##### INFORMATION SUPPLIED

Lemma inv_step m l m' : inv m → step m l m' → inv m'.
Proof.
  unfold step. intros Hinv. destruct l as [meta req id trace now|now|id ok|id|id|id now|id ok|id|id i target|id i|id o|id now|id ok|id|id|id error|id i];
    cbn [exec]; intros Hs.
  - case_match eqn:Hc; [|done]. bool_hyps. destruct (Delegate _ _ _ _ _ _) eqn:Hd; [done|]. injection Hs as <-.
    eapply inv_Delegate; [done..| |exact Hd]. destruct meta; [by bool_hyps|done].
  - injection Hs as <-. by apply inv_cleanup.
  - destruct (m_runs m !! id) as [[]|] eqn:Hr; simplify_eq.
    eapply phase_next; [by apply inv_cancels, inv_persist|exact Hr|done].
  - destruct (m_runs m !! id) as [[]|] eqn:Hr; simplify_eq. destruct (m_tasks m !! id) as [t|] eqn:Ht; [|done].
    destruct (m_profiles m !! tk_Agent t) as [p|] eqn:Hp; [|injection Hs as <-; by eapply phase_next].
    destruct (Z.ltb_spec (profileLoad (tk_Agent t) m) (profileCap (m_limits m) p)); [|done]. injection Hs as <-.
    eapply phase_next; [apply inv_slots; [done|apply Hinv|intros; by eapply take_slot|]|exact Hr|done].
    intros i Hi. destruct (iv_fresh m Hinv i Hi). split; [|done]. by rewrite lookup_insert_ne by congruence.
  - destruct (m_runs m !! id) as [[]|] eqn:Hr; simplify_eq. destruct (leaseFree m) eqn:Hf; [|done]. injection Hs as <-.
    eapply phase_next; [apply inv_slots; [done|by apply take_lease|by apply (iv_slots m Hinv)|]|exact Hr|done].
    intros i Hi. destruct (iv_fresh m Hinv i Hi). split; [done|]. assert (id ≠ i) by congruence. set_solver.
  - destruct (m_runs m !! id) as [[]|] eqn:Hr; simplify_eq. destruct (m_tasks m !! id) as [t|] eqn:Ht; [|done]. injection Hs as <-.
    apply (inv_update id t); [done..|eauto|done|done|]. destruct (iv_phase m Hinv id _ Hr) as [Hd _]. cbn. rewrite lookup_insert_eq. eauto.
  - destruct (m_runs m !! id) as [[]|] eqn:Hr; simplify_eq. destruct (m_tasks m !! id) as [t|] eqn:Ht; [|done]. injection Hs as <-.
    eapply phase_next; [apply inv_meta; [by apply inv_persist|]|exact Hr|done].
    eapply good_chain_ext; [..|eapply (iv_chain m Hinv id t Ht); eauto]; done.
  - destruct (m_runs m !! id) as [[]|] eqn:Hr; simplify_eq.
    eapply phase_next; [apply inv_slots; [done|by apply drop_lease|by apply (iv_slots m Hinv)|]|exact Hr|done].
    intros i Hi. destruct (iv_fresh m Hinv i Hi). set_solver.
  - destruct (m_runs m !! id) as [[]|] eqn:Hr; simplify_eq. destruct (waits !! i) as [[]|]; simplify_eq. by eapply phase_next.
  - destruct (m_runs m !! id) as [[]|] eqn:Hr; simplify_eq. destruct (waits !! i) as [w|]; [|done].
    destruct (waitOver m w && _) eqn:Hw; [|done]. injection Hs as <-. apply andb_true_iff in Hw as [_ Hw].
    eapply phase_next; [apply inv_slots; [done| |by apply (iv_slots m Hinv)|]|exact Hr|done].
    + apply orb_true_iff in Hw as [Hw|Hw]; [|by apply take_lease]. bool_hyps. rewrite subseteq_union_1_L by set_solver. apply Hinv.
    + intros j Hj. destruct (iv_fresh m Hinv j Hj). split; [done|]. assert (id ≠ j) by congruence. set_solver.
  - destruct (m_runs m !! id) as [[| | | | |[|]| | | | |]|] eqn:Hr; simplify_eq. eapply phase_next; [done|exact Hr|].
    intros [? ?]. by destruct o.
  - destruct (m_runs m !! id) as [[| | | | | |s r e| | | |]|] eqn:Hr; simplify_eq. destruct (m_tasks m !! id) as [t|] eqn:Ht; [|done].
    injection Hs as <-. destruct (iv_phase m Hinv id _ Hr) as (Hst & Hd & _).
    apply (inv_update id t); [done..|eauto|done|done|]. cbn. rewrite Hd. split; [done|]. rewrite lookup_insert_eq. by intros ? [= <-].
  - destruct (m_runs m !! id) as [[]|] eqn:Hr; simplify_eq.
    pose proof (inv_persist ok m Hinv) as Hp. destruct ok.
    + eapply phase_next; [exact Hp|exact Hr|]. cbn. intros [Hd Ht]. split; [done|]. intros t Htt. split; [auto|]. by intros ->.
    + eapply phase_next; [by apply (inv_unsaved id), Hp|exact Hr|]. cbn. intros [Hd Ht]. split; [done|].
      intros t Htt. split; [auto|]. set_solver.
  - destruct (m_runs m !! id) as [[]|] eqn:Hr; simplify_eq. by apply inv_close.
  - destruct (m_runs m !! id) as [[]|] eqn:Hr; simplify_eq.
    eapply phase_next; [apply inv_cancels, inv_slots; [done|by apply drop_lease|intros; by apply drop_slot|]|exact Hr|done].
    intros i Hi. destruct (iv_fresh m Hinv i Hi). split; [rewrite lookup_delete_None; auto|set_solver].
  - destruct (m_runs m !! id) as [[]|] eqn:Hr; simplify_eq; (eapply phase_next; [done|exact Hr|]); cbn; naive_solver.
  - destruct (m_runs m !! id) as [[]|] eqn:Hr; simplify_eq. destruct (waits !! i) as [w|]; simplify_eq. by eapply phase_next.
Qed.

Definition init (m : Manager) : Prop :=
  ∃ profiles limits persists disk now, NewManager profiles limits persists disk now = inr m.

Lemma normalizeLimits_positive l :
  0 < MaxParallel (normalizeLimits l) ∧ 0 < MaxTasks (normalizeLimits l) ∧ 0 < MaxDepth (normalizeLimits l).
Proof. cbn. repeat case_match; bool_hyps; lia. Qed.

Lemma inv_init m : init m → inv m.
Proof.
  intros (profiles & limits & persists & disk & now & Hm). unfold NewManager in Hm.
  destruct (normalizeLimits_positive limits) as (Hp & Ht & _). set (lim := normalizeLimits limits) in *.
  apply rbind_inr in Hm as (ps & _ & Hm). injection Hm as <-.
  split; cbn [m_leases m_limits m_profiles m_tasks m_runs m_metas m_slots cleanupLocked].
  - rewrite size_empty. lia.
  - intros agent p _. unfold profileLoad. cbn. rewrite map_filter_empty, map_size_empty. unfold profileCap.
    destruct (Z.leb_spec (pf_MaxParallel p) 0); cbn [orb]; [lia|]. case_match; lia.
  - apply cleaned_size. right. split; [lia|]. intros id t. destruct persists; [|by rewrite lookup_empty].
    rewrite lookup_fmap, fmap_Some. intros (t0 & _ & ->). unfold recovered. by destruct (isTerminal (tk_Status t0)) eqn:E.
  - intros id t _. rewrite lookup_empty. by intros [? [=]].
  - intros e He. by apply not_elem_of_nil in He.
  - intros id ph. by rewrite lookup_empty.
  - intros id _. rewrite lookup_empty. set_solver.
  - intros id t Hc _. assert ((if persists then recovered now <$> filter (λ kv, kv.1 ≠ "") disk else ∅) !! id = Some t) as Hl
      by (eapply lookup_weaken; [exact Hc|apply cleaned_sub]).
    destruct persists; [|by rewrite lookup_empty in Hl]. rewrite lookup_fmap, fmap_Some in Hl.
    destruct Hl as (t0 & [Hd _]%map_lookup_filter_Some & ->). split.
    + unfold recovered. by destruct (isTerminal (tk_Status t0)) eqn:E.
    + intros _. exists t0, now. done.
Qed.
(* ===== verification/BpeMerge.v ===== *)
(** * Byte-pair merging (src/internal/bpe/bpe.go)

    The two merge routines of the tokenizer: the scan over a list of parts for
    short pieces ([mergePartsSmall]) and the heap with lazily dropped entries for
    long ones ([mergePartsLarge]).  Both are shown to compute the reference
    [merges]: as long as two neighbours form a token, join the leftmost pair of the
    lowest rank.  The vocabulary is the function [rank]; positions are byte offsets
    into the piece.  An index out of range, on which the code would panic, and a
    loop that does not end are [None]; the theorems show that neither happens. *)

From S2P Require Import Prelude GoText.

Open Scope string_scope.
Open Scope list_scope.
Open Scope Z_scope.

(** [math.MaxUint32]. *)
Definition maxRank : Z := 2 ^ 32 - 1.

(** [piece[i:j]]. *)
Definition sub (piece : string) (i j : nat) : string := stake (j - i) (sdrop i piece).

Record part := mkPart { p_start : nat; p_rank : Z }.

(** [container/heap] over [mergeHeap]: the elements, of which [Pop] takes a least
    one.  [Less] orders entries totally, so which one is not a question. *)
Record mergeEntry := mkEntry { me_start : nat; me_rank : Z }.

##########

**WHAT THIS TASK INVOLVES**.
For this task, write out exactly the lines of the entries above, starting at the line with "set_solver. apply Hinv." and ending at the line with "j) by congruence. set_solver.", both included, and no others.

**FINAL ANSWER**.
    + apply orb_true_iff in Hw as [Hw|Hw]; [|by apply take_lease]. bool_hyps. rewrite subseteq_union_1_L by set_solver. apply Hinv.
    + intros j Hj. destruct (iv_fresh m Hinv j Hj). split; [done|]. assert (id ≠ j) by congruence. set_solver.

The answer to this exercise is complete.